ASSIGNMENT: Reproduce exactly the lines that run from the start of the records below to the line with "cbn [chunk_loop map]. rewrite Hlen.", inclusive.

Dataset entries:
(** C8. Sender and receiver both take the ceiling of the size over 16384 as
    the number of chunks, and the sender's loop sends that many frames.  A
    file of 40000 bytes goes out as three frames of 16384, 16384 and 7232
    bytes, and a receiver that accepted 40000 bytes hands the file over at
    the third frame from the sender, not before. *)
Theorem chunk_count_is_ceiling :
  (forall arr : list byte,
      Z.of_nat (length (sendFileChunks arr)) = sender_totalChunks arr
      /\ 16384 * (sender_totalChunks arr - 1) < Z.of_nat (length arr)
         <= 16384 * sender_totalChunks arr)
  /\ (forall name size ty r,
        exists t,
          fileTransferRef (acceptFileOffer name size ty r) = Some t
          /\ receivedChunks t = 0
          /\ 16384 * (totalChunks t - 1) < size <= 16384 * totalChunks t)
  /\ (forall arr : list byte,
        Z.of_nat (length arr) = 40000 ->
        map (fun c => Z.of_nat (length c)) (sendFileChunks arr)
        = [16384; 16384; 7232])
  /\ (forall name ty r f1 f2 f3,
        let peer := selectedDevice r in
        let r0 := acceptFileOffer name 40000 ty r in
        let r1 := on_file_data peer f1 r0 in
        let r2 := on_file_data peer f2 r1 in
        let r3 := on_file_data peer f3 r2 in
        (downloads r0 = downloads r /\ is_Some (fileTransferRef r0))
        /\ (downloads r1 = downloads r /\ is_Some (fileTransferRef r1))
        /\ (downloads r2 = downloads r /\ is_Some (fileTransferRef r2))
        /\ downloads r3
           = (downloads r ++
              [{| dl_name := name; dl_type := ty;
                  dl_bytes := reassemble [f1; f2; f3] |}])%list
        /\ fileTransferRef r3 = None).
Proof.
  split; [|split; [|split]].
  - intros arr. split; [apply sendFileChunks_count|].
    apply ceil_div_bounds. lia.
  - intros name size ty r. eexists. split; [reflexivity|]. split; [done|].
    simpl. apply ceil_div_bounds. lia.
  - intros arr Hlen. unfold sendFileChunks. rewrite Hlen.
    change (Z.to_nat (ceil_div 40000 16384)) with 3%nat.
    cbn [chunk_loop map]. rewrite Hlen.
    rewrite !slice_length by lia. reflexivity.
  - intros name ty r f1 f2 f3. cbv zeta.
    unfold on_file_data, acceptFileOffer. simpl.
    rewrite !decide_True by done. simpl.
    repeat split; eauto.
Qed.

Lemma chunk_count_is_ceiling_witness :
  Z.of_nat (length (replicate (Z.to_nat 40000) x2a)) = 40000
  /\ map (fun c => Z.of_nat (length c))
       (sendFileChunks (replicate (Z.to_nat 40000) x2a))
     = [16384; 16384; 7232].
Proof.
  assert (H : Z.of_nat (length (replicate (Z.to_nat 40000) x2a)) = 40000)
    by (rewrite length_replicate; lia).
  split; [exact H|].
  destruct chunk_count_is_ceiling as (_ & _ & Hsizes & _).
  exact (Hsizes _ H).
Defined.

(** C9. For every byte sequence the frames of the sender, put end to end or
    run through the receiver's reconstruction, give back the sequence.  For a
    non-empty file, a receiver that accepted its size and is fed the frames
    in order hands over exactly those bytes at the last frame and nothing
    earlier. *)
Theorem chunking_round_trip (arr : list byte) :
  concat (sendFileChunks arr) = arr
  /\ reassemble (sendFileChunks arr) = arr
  /\ (arr <> [] ->
      forall name ty r,
        let peer := selectedDevice r in
        let r0 := acceptFileOffer name (Z.of_nat (length arr)) ty r in
        receive_all peer (sendFileChunks arr) r0
        = {| selectedDevice := selectedDevice r;
             fileTransferRef := None;
             downloads := (downloads r ++
               [{| dl_name := name; dl_type := ty; dl_bytes := arr |}])%list |}
        /\ forall k, (k < length (sendFileChunks arr))%nat ->
             downloads (receive_all peer (take k (sendFileChunks arr)) r0)
             = downloads r).
Proof.
  split; [apply sendFileChunks_concat|].
  split; [rewrite reassemble_concat; apply sendFileChunks_concat|].
  intros Hne name ty r. cbv zeta.
  pose proof (sendFileChunks_count arr) as Hcount.
  pose proof (ceil_div_bounds (Z.of_nat (length arr)) 16384 ltac:(lia)) as Hb.
  assert (Hlen : (0 < length arr)%nat) by (destruct arr; [done | simpl; lia]).
  unfold sender_totalChunks in Hcount.
  destruct (receive_until_complete (selectedDevice r) (sendFileChunks arr)
              (acceptFileOffer name (Z.of_nat (length arr)) ty r)
              {| ft_name := name; ft_size := Z.of_nat (length arr); ft_type := ty;
                 chunks := []; totalChunks := ceil_div (Z.of_nat (length arr)) 16384;
                 receivedChunks := 0 |}) as [Hall Hpre]; try done.
  - intros Hnil. rewrite Hnil in Hcount. simpl in Hcount. lia.
  - split.
    + rewrite Hall. simpl. rewrite reassemble_concat, sendFileChunks_concat. done.
    + intros k Hk. apply (Hpre k Hk).
Qed.

Lemma chunking_round_trip_witness :
  replicate (Z.to_nat 40000) x2a <> []
  /\ downloads
       (receive_all "b" (sendFileChunks (replicate (Z.to_nat 40000) x2a))
          (acceptFileOffer "f.bin" 40000 "application/octet-stream"
             {| selectedDevice := "b"; fileTransferRef := None; downloads := [] |}))
     = [{| dl_name := "f.bin"; dl_type := "application/octet-stream";
           dl_bytes := replicate (Z.to_nat 40000) x2a |}].
Proof.
  assert (Hne : replicate (Z.to_nat 40000) x2a <> []).
  { intros H. apply (f_equal length) in H. rewrite length_replicate in H.
    simpl in H. lia. }
  split; [exact Hne|].
  destruct (chunking_round_trip (replicate (Z.to_nat 40000) x2a)) as (_ & _ & Hrun).
  destruct (Hrun Hne "f.bin"%string "application/octet-stream"%string
              {| selectedDevice := "b"; fileTransferRef := None; downloads := [] |})
    as [Hall _].
  cbv zeta in Hall. rewrite length_replicate in Hall.
  replace (Z.of_nat (Z.to_nat 40000)) with 40000 in Hall by lia.
  simpl selectedDevice in Hall. rewrite Hall. reflexivity.
Defined.

End ChunkClaims.

(** ** The wait for the answer to a file offer *)

Section Handshake.

Lemma outcomes_resolve_other T t v s :
  t <> T -> outcomes T (resolve t v s) = outcomes T s.
Proof.
  intros Hne. unfold outcomes, resolve. simpl.
  rewrite filter_app, filter_cons, filter_nil. simpl.
  rewrite decide_False by done. by rewrite app_nil_r.
Qed.

Lemma outcomes_resolve_same T v s :
  outcomes T (resolve T v s) = (outcomes T s ++ [v])%list.
Proof.
  unfold outcomes, resolve. simpl.
  rewrite filter_app, filter_cons, filter_nil. simpl.
  rewrite decide_True by done. by rewrite fmap_app.
Qed.

(** Calling a handler that does not belong to [T]: timers and the outcomes
    of [T] stay, the slot either stays or ends up holding a handler that
    does not belong to [T] either, and no [sendFileChunks] is started for
    [T]. *)
Lemma invoke_free T cb q d : forall s,
  mentions T cb = false ->
  let s' := invoke cb q d s in
  timers s' = timers s
  /\ outcomes T s' = outcomes T s
  /\ (onFileTransferCallback s' = onFileTransferCallback s
      \/ mentions T (onFileTransferCallback s') = false)
  /\ (loops_free T s -> loops_free T s').
Proof.
  induction cb as [|n|p t f orig IH]; intros s Hfree; simpl.
  - auto.
  - auto.
  - simpl in Hfree. apply orb_false_iff in Hfree as [Ht Horig].
    apply bool_decide_eq_false in Ht.
    destruct (IH s Horig) as (H1 & H2 & H3 & H4). cbv zeta in *.
    destruct (bool_decide (q = p)); [|done].
    destruct (is_response "file-accepted" t d).
    { simpl. split; [done|]. split; [done|]. split; [by right|].
      intros Hl. unfold loops_free. simpl. apply Forall_app. split; [by apply H4|].
      by repeat constructor. }
    destruct (is_response "file-declined" t d); [|done].
    simpl. rewrite outcomes_resolve_other by done. auto.
Qed.

(** A message for [T] handed to a handler that does not belong to [T] only
    reaches the application's callbacks. *)
Lemma invoke_unmatched T cb q d : forall s,
  mentions T cb = false ->
  ftd_transferId d = Some T ->
  let s' := invoke cb q d s in
  onFileTransferCallback s' = onFileTransferCallback s
  /\ timers s' = timers s
  /\ resolutions s' = resolutions s
  /\ sent s' = sent s
  /\ loops s' = loops s.
Proof.
  induction cb as [|n|p t f orig IH]; intros s Hfree Hid; simpl.
  - auto.
  - auto 6.
  - simpl in Hfree. apply orb_false_iff in Hfree as [Ht Horig].
    apply bool_decide_eq_false in Ht.
    destruct (IH s Horig Hid) as (H1 & H2 & H3 & H4 & H5). cbv zeta in *.
    assert (Hno : forall kind, is_response kind t d = false).
    { intros kind. unfold is_response. rewrite Hid.
      rewrite (bool_decide_eq_false_2 (Some T = Some t)) by congruence.
      apply andb_false_r. }
    rewrite !Hno. by destruct (bool_decide (q = p)).
Qed.

(** A step of a running [sendFileChunks] of another transfer. *)
Lemma loop_step_free T i ok s :
  loops_free T s ->
  let s' := loop_step i ok s in
  onFileTransferCallback s' = onFileTransferCallback s
  /\ timers s' = timers s
  /\ outcomes T s' = outcomes T s
  /\ loops_free T s'.
Proof.
  intros Hfree. cbv zeta. unfold loop_step.
  destruct (loops s !! i) as [l|] eqn:Hl; [|done].
  assert (Hne : loop_transferId l <> T)
    by (exact (proj1 (Forall_lookup _ _) Hfree i l Hl)).
  assert (Hret : forall v,
    let s' := resolve (loop_transferId l) v (set_loops (delete i) s) in
    onFileTransferCallback s' = onFileTransferCallback s
    /\ timers s' = timers s
    /\ outcomes T s' = outcomes T s
    /\ loops_free T s').
  { intros v. cbv zeta. rewrite outcomes_resolve_other by done.
    repeat split; try done. unfold loops_free. simpl. by apply Forall_delete. }
  assert (Hsend : forall chunk rest,
    let s' := send_frames (loop_peerId l) [FBinary chunk]
                (set_loops (<[i := {| loop_peerId := loop_peerId l;
                                      loop_transferId := loop_transferId l;
                                      loop_state := Pausing rest |}]>) s) in
    onFileTransferCallback s' = onFileTransferCallback s
    /\ timers s' = timers s
    /\ outcomes T s' = outcomes T s
    /\ loops_free T s').
  { intros chunk rest. cbv zeta. repeat split; try done.
    unfold loops_free. simpl. by apply Forall_insert. }
  destruct (loop_state l) as [file|[|chunk rest]].
  - destruct ok; [|apply Hret].
    destruct (sendFileChunks (file_bytes file)); [apply Hret | apply Hsend].
  - apply Hret.
  - destruct ok; [apply Hsend | apply Hret].
Qed.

RESULT FOR THIS TASK:
(** C8. Sender and receiver both take the ceiling of the size over 16384 as
    the number of chunks, and the sender's loop sends that many frames.  A
    file of 40000 bytes goes out as three frames of 16384, 16384 and 7232
    bytes, and a receiver that accepted 40000 bytes hands the file over at
    the third frame from the sender, not before. *)
Theorem chunk_count_is_ceiling :
  (forall arr : list byte,
      Z.of_nat (length (sendFileChunks arr)) = sender_totalChunks arr
      /\ 16384 * (sender_totalChunks arr - 1) < Z.of_nat (length arr)
         <= 16384 * sender_totalChunks arr)
  /\ (forall name size ty r,
        exists t,
          fileTransferRef (acceptFileOffer name size ty r) = Some t
          /\ receivedChunks t = 0
          /\ 16384 * (totalChunks t - 1) < size <= 16384 * totalChunks t)
  /\ (forall arr : list byte,
        Z.of_nat (length arr) = 40000 ->
        map (fun c => Z.of_nat (length c)) (sendFileChunks arr)
        = [16384; 16384; 7232])
  /\ (forall name ty r f1 f2 f3,
        let peer := selectedDevice r in
        let r0 := acceptFileOffer name 40000 ty r in
        let r1 := on_file_data peer f1 r0 in
        let r2 := on_file_data peer f2 r1 in
        let r3 := on_file_data peer f3 r2 in
        (downloads r0 = downloads r /\ is_Some (fileTransferRef r0))
        /\ (downloads r1 = downloads r /\ is_Some (fileTransferRef r1))
        /\ (downloads r2 = downloads r /\ is_Some (fileTransferRef r2))
        /\ downloads r3
           = (downloads r ++
              [{| dl_name := name; dl_type := ty;
                  dl_bytes := reassemble [f1; f2; f3] |}])%list
        /\ fileTransferRef r3 = None).
Proof.
  split; [|split; [|split]].
  - intros arr. split; [apply sendFileChunks_count|].
    apply ceil_div_bounds. lia.
  - intros name size ty r. eexists. split; [reflexivity|]. split; [done|].
    simpl. apply ceil_div_bounds. lia.
  - intros arr Hlen. unfold sendFileChunks. rewrite Hlen.
    change (Z.to_nat (ceil_div 40000 16384)) with 3%nat.
    cbn [chunk_loop map]. rewrite Hlen.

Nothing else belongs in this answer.